### [TO DO]
How many lines of the entries hold the string "Hsecond"? Reply with the number alone.

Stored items
(** X10. Every error a constructed file source reports comes from a file:
    it is the error of opening, of stat or of reading a visited file that
    passed the tests of the walk function.  Errors the walk reports for a
    directory are never among them. *)
Theorem reading_errors_come_from_files (C : Collaborators)
    (wd : string + error) (cfg : LocalFSConfig) (w w' : Store) (lfs : LocalFS)
    (e : error) :
  NewLocalFSWithConfig C wd cfg w = Ret (inl lfs) w' ->
  e ∈ fsReadingErrors lfs ->
  exists p d, (p, Some d, None) ∈ rootVisits (DirFS cfg) "." /\
    IsDir d = false /\ skipped cfg p = false /\
    supported (ExtractFileType C p) = true /\
    (fsOpen (DirFS cfg) p = inr e \/
     exists file, fsOpen (DirFS cfg) p = inl file /\
       ((Stat file).2 = Some e \/ ReadAll file = inr e)).
Proof.
  intros Hrun He.
  destruct (NewLocalFSWithConfig_facts C wd cfg w)
    as (r & w1 & s & Hrun' & (_ & _ & _ & _ & _ & _ & _ & _ & Herr) & Hr).
  rewrite Hrun in Hrun'. inversion Hrun'; subst r w1. clear Hrun'.
  destruct (Hr lfs eq_refl) as (_ & HE & _). rewrite HE in He.
  by apply Herr.
Qed.


Lemma sampleWd_absolute : forall d, sampleWd = inl d -> IsAbs d = true.
Proof. intros d [= <-]. reflexivity. Qed.

Lemma entries_can_be_opened_and_read_back_witness :
  exists w2 w3,
    Open sampleWd sampleLocalFS "/specs/a.yaml" discovered = Ret (inl 0) w2 /\
    Open sampleWd sampleLocalFS "a.yaml" discovered = Ret (inl 0) w2 /\
    readChunks 0 3 2 w2 = Ret (bytes "a: 1") w3.
Proof.
  destruct (entries_can_be_opened_and_read_back sampleC sampleWd sampleConfig
              emptyStore discovered sampleLocalFS "/specs/a.yaml" 0
              discovery_sample eq_refl discovered 3 2
              sampleWd_absolute eq_refl eq_refl)
    as (p & file & fileData & w2 & Hp & Hopen & Hread & Hkey & _ & Hpath & Hall).
  injection Hp as <-. injection Hopen as <-. injection Hread as <-.
  destruct (Hall ltac:(lia) ltac:(cbn; lia)) as [w3 Hw3].
  exists w2, w3. split; [exact Hkey|]. split; [exact (Hpath eq_refl eq_refl)|].
  exact Hw3.
Defined.

Lemma Index_of_an_entry_is_stamped_with_its_key_witness :
  exists w2, Index sampleC 3 sampleCfg discovered = Ret (inl 0) w2 /\
    specAbsolutePath <$> indexes w2 !! 0 = Some "/specs/sub/c.yaml" /\
    GetIndex 3 w2 = Ret (Some 0) w2.
Proof.
  destruct (Index_of_an_entry_is_stamped_with_its_key sampleC sampleWd
              sampleConfig emptyStore discovered sampleLocalFS
              "/specs/sub/c.yaml" 3 discovery_sample eq_refl sampleCfg)
    as (p & file & fileData & Hopen & Hread & _ & Hindex).
  injection Hopen as <-. injection Hread as <-.
  exact (Hindex (Some sampleNode) eq_refl).
Defined.

Lemma GetContentAsYAMLNode_of_an_entry_parses_what_was_read_witness :
  exists w2, GetContentAsYAMLNode sampleC 1 discovered = Ret (inl 0) w2 /\
    nodes w2 !! 0 = Some sampleNode /\
    parsed <$> files w2 !! 1 = Some (Some 0) /\
    GetContentAsYAMLNode sampleC 1 w2 = Ret (inl 0) w2.
Proof.
  destruct (GetContentAsYAMLNode_of_an_entry_parses_what_was_read sampleC
              sampleWd sampleConfig emptyStore discovered sampleLocalFS
              "/specs/b.json" 1 discovery_sample eq_refl)
    as (p & file & fileData & Hopen & Hread & Hparse).
  injection Hopen as <-. injection Hread as <-. exact Hparse.
Defined.

Lemma reading_errors_come_from_files_witness :
  exists p d, (p, Some d, None) ∈ rootVisits (DirFS flakyConfig) "." /\
    IsDir d = false /\
    (fsOpen (DirFS flakyConfig) p = inr ErrPermission \/
     exists file, fsOpen (DirFS flakyConfig) p = inl file /\
       ((Stat file).2 = Some ErrPermission \/ ReadAll file = inr ErrPermission)).
Proof.
  assert (Hrun : exists lfs w',
    NewLocalFSWithConfig sampleC sampleWd flakyConfig emptyStore
      = Ret (inl lfs) w' /\ ErrPermission ∈ fsReadingErrors lfs).
  { eexists _, _. split; [vm_compute; reflexivity|]. cbn. apply list_elem_of_here. }
  destruct Hrun as (lfs & w' & Hrun & He).
  destruct (reading_errors_come_from_files sampleC sampleWd flakyConfig
              emptyStore w' lfs ErrPermission Hrun He)
    as (p & d & Hin & Hd & _ & _ & Hor).
  by exists p, d.
Defined.

(** *** A walk without errors visits everything *)

Section WalkRuns.
Context {St : Type}.
Context (fn : string -> option DirEntry -> option error -> St -> Go (St * option error)).

Local Abbreviation quiet := (quiet fn).

Lemma runVisits_app (vs1 vs2 : list (string * option DirEntry * option error))
    (s : St) (w : Store) :
  runVisits fn (vs1 ++ vs2) s w
  = match runVisits fn vs1 s w with
    | Ret s1 w1 => runVisits fn vs2 s1 w1
    | Fault => Fault
    end.
Proof.
  revert s w. induction vs1 as [|v vs1 IH]; intros s w; [done|].
  cbn [app runVisits]. unfold bind.
  destruct (fn v.1.1 v.1.2 v.2 s w) as [[s1 e1] w1|]; [|done].
  cbn [fst]. by rewrite IH.
Qed.

Lemma walkDir_runs_visits (t : Tree) :
  forall name s w, Forall quiet (visits name t) ->
    walkDir fn name t s w
    = match runVisits fn (visits name t) s w with
      | Ret s' w' => Ret (s', None) w'
      | Fault => Fault
      end.
Proof.
  induction t as [nm|nm readErr entries IHentries] using Tree_ind_nested;
    intros name s w Hq.
  - cbn [visits] in Hq. apply Forall_cons in Hq as [Hq _].
    destruct (Hq s w) as (s' & w' & Heq). cbn [fst snd] in Heq.
    cbn [walkDir visits runVisits fst snd]. unfold bind. by rewrite Heq.
  - cbn [visits] in Hq. apply Forall_cons in Hq as [Hfirst Hq].
    apply Forall_app in Hq as [Hsecond Hrest].
    cbn [walkDir visits runVisits fst snd]. unfold bind.
    destruct (Hfirst s w) as (s1 & w1 & Heq). cbn [fst snd] in Heq.
    rewrite Heq. cbn [fst]. clear Heq.
    rewrite runVisits_app.
    assert (Hsnd : exists s2 w2,
      match readErr with
      | Some err =>
          fn name (Some (treeEntry (TDir nm readErr entries))) (Some err) s1
      | None => ret (s1, None)
      end w1 = Ret (s2, None) w2 /\
      runVisits fn
        match readErr with
        | Some err => [(name, Some (treeEntry (TDir nm readErr entries)), Some err)]
        | None => []
        end s1 w1 = Ret s2 w2).
    { destruct readErr as [err|].
      - apply Forall_cons in Hsecond as [Hsecond _].
        destruct (Hsecond s1 w1) as (s2 & w2 & Heq). cbn [fst snd] in Heq.
        exists s2, w2. split; [done|]. cbn [runVisits fst snd]. unfold bind.
        by rewrite Heq.
      - by exists s1, w1. }
    destruct Hsnd as (s2 & w2 & -> & ->).
    clear Hfirst Hsecond. revert s2 w2.
    induction entries as [|d1 rest IHrest]; intros s2 w2; [done|].
    cbn [flat_map] in *. apply Forall_app in Hrest as [Hd1 Hrest].
    apply Forall_cons in IHentries as [IHd1 IHentries].
    rewrite runVisits_app. rewrite (IHd1 _ s2 w2 Hd1).
    destruct (runVisits fn (visits (Join name (treeName d1)) d1) s2 w2)
      as [s3 w3|]; [|done].
    by apply IHrest.
Qed.

Lemma runVisits_quiet (vs : list (string * option DirEntry * option error)) :
  forall s w, Forall quiet vs -> exists s' w', runVisits fn vs s w = Ret s' w'.
Proof.
  induction vs as [|v vs IH]; intros s w Hq; [by exists s, w|].
  apply Forall_cons in Hq as [Hv Hq].
  destruct (Hv s w) as (s1 & w1 & Heq).
  cbn [runVisits]. unfold bind. rewrite Heq. cbn [fst]. by apply IH.
Qed.

(** The walk stops at the first visit on which the walk function returns an
    error that is not [SkipDir], with the state the visits before it left. *)
Lemma walkDir_stops_at_first_error (t : Tree) :
  forall name s w pre p d e post,
    visits name t = pre ++ (p, d, Some e) :: post ->
    Forall quiet pre ->
    (forall s w, fn p d (Some e) s w = Ret (s, Some e) w) ->
    isSkipDir e = false ->
    exists s' w', runVisits fn pre s w = Ret s' w' /\
      walkDir fn name t s w = Ret (s', Some e) w'.
Proof.
  induction t as [nm|nm readErr entries IHentries] using Tree_ind_nested;
    intros name s w pre p d e post Hvs Hq Hfn Hskip.
  - cbn [visits] in Hvs. destruct pre as [|v [|v' pre]]; discriminate Hvs.
  - cbn [visits] in Hvs. destruct pre as [|v0 pre]; [discriminate Hvs|].
    injection Hvs as <- Hvs. apply Forall_cons in Hq as [Hq0 Hq].
    destruct (Hq0 s w) as (s1 & w1 & Heq0). cbn [fst snd] in Heq0.
    cbn [walkDir runVisits fst snd treeEntry] in Heq0, Hvs |- *. unfold bind.
    rewrite Heq0. cbn [fst]. clear Heq0 Hq0.
    set (dir := {| Name := nm; IsDir := true |}) in *.
    assert (Hsecond :
      (readErr = Some e /\ pre = [] /\ p = name /\ d = Some dir) \/
      exists s2 w2 pre2,
        match readErr with
        | Some err => fn name (Some dir) (Some err) s1
        | None => ret (s1, None)
        end w1 = Ret (s2, None) w2 /\
        (forall s' w', runVisits fn pre2 s2 w2 = Ret s' w' ->
                       runVisits fn pre s1 w1 = Ret s' w') /\
        Forall quiet pre2 /\
        flat_map (fun d1 => visits (Join name (treeName d1)) d1) entries
          = pre2 ++ (p, d, Some e) :: post).
    { destruct readErr as [err|]; cbn [app] in Hvs.
      - destruct pre as [|v1 pre].
        + left. by injection Hvs as <- <- <- _.
        + right. injection Hvs as <- Hvs. apply Forall_cons in Hq as [Hq1 Hq].
          destruct (Hq1 s1 w1) as (s2 & w2 & Heq1). cbn [fst snd] in Heq1.
          exists s2, w2, pre. split; [done|]. split; [|done].
          intros s' w' Hrun. cbn [runVisits fst snd]. unfold bind.
          rewrite Heq1. exact Hrun.
      - right. by exists s1, w1, pre. }
    destruct Hsecond as [(-> & -> & -> & ->) | (s2 & w2 & pre2 & Heq & Hpre & Hq2 & Hflat)].
    { exists s1, w1. split; [done|]. rewrite Hfn.
      unfold ret. by rewrite Hskip. }
    rewrite Heq. clear Heq Hvs Hq.
    enough (Hloop : exists s' w', runVisits fn pre2 s2 w2 = Ret s' w' /\
      (fix walkEntries (ts : list Tree) (s0 : St) {struct ts} :
           Go (St * option error) :=
         match ts with
         | [] => ret (s0, None)
         | d1 :: rest =>
             bind (walkDir fn (Join name (treeName d1)) d1 s0)
               (fun r => match r with
                         | (s', Some err) =>
                             ret (s', if isSkipDir err then None else Some err)
                         | (s', None) => walkEntries rest s'
                         end)
         end) entries s2 w2 = Ret (s', Some e) w').
    { destruct Hloop as (s' & w' & Hrun & Hwalk). exists s', w'.
      split; [by apply Hpre|exact Hwalk]. }
    clear Hpre pre. revert s2 w2 pre2 Hq2 Hflat.
    induction entries as [|d1 rest IHrest]; intros s2 w2 pre2 Hq2 Hflat.
    { cbn in Hflat. by destruct pre2. }
    apply Forall_cons in IHentries as [IHd1 IHentries].
    cbn [flat_map] in Hflat |- *.
    apply app_eq_inv in Hflat as [(k & Hk1 & Hk2) | (k & Hk1 & Hk2)].
    + destruct k as [|v k].
      * rewrite app_nil_r in Hk1. cbn [app] in Hk2. subst pre2.
        unfold bind. rewrite (walkDir_runs_visits d1) by done.
        destruct (runVisits_quiet _ s2 w2 Hq2) as (s3 & w3 & Heq). rewrite Heq.
        destruct (IHrest IHentries s3 w3 [] (Forall_nil_2 _) (eq_sym Hk2))
          as (s' & w' & Hrun & Hwalk).
        cbn in Hrun. injection Hrun as <- <-.
        exists s3, w3. by split.
      * injection Hk2 as <- Hpost.
        destruct (IHd1 _ s2 w2 pre2 p d e k Hk1 Hq2 Hfn Hskip)
          as (s' & w' & Hrun & Hwalk).
        exists s', w'. split; [done|]. unfold bind. rewrite Hwalk.
        unfold ret. by rewrite Hskip.
    + subst pre2. apply Forall_app in Hq2 as [Hqd1 Hqk].
      rewrite runVisits_app. unfold bind.
      rewrite (walkDir_runs_visits d1) by done.
      destruct (runVisits_quiet _ s2 w2 Hqd1) as (s3 & w3 & Heq). rewrite Heq.
      by apply IHrest.
Qed.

### [TASK RESPONSE]
6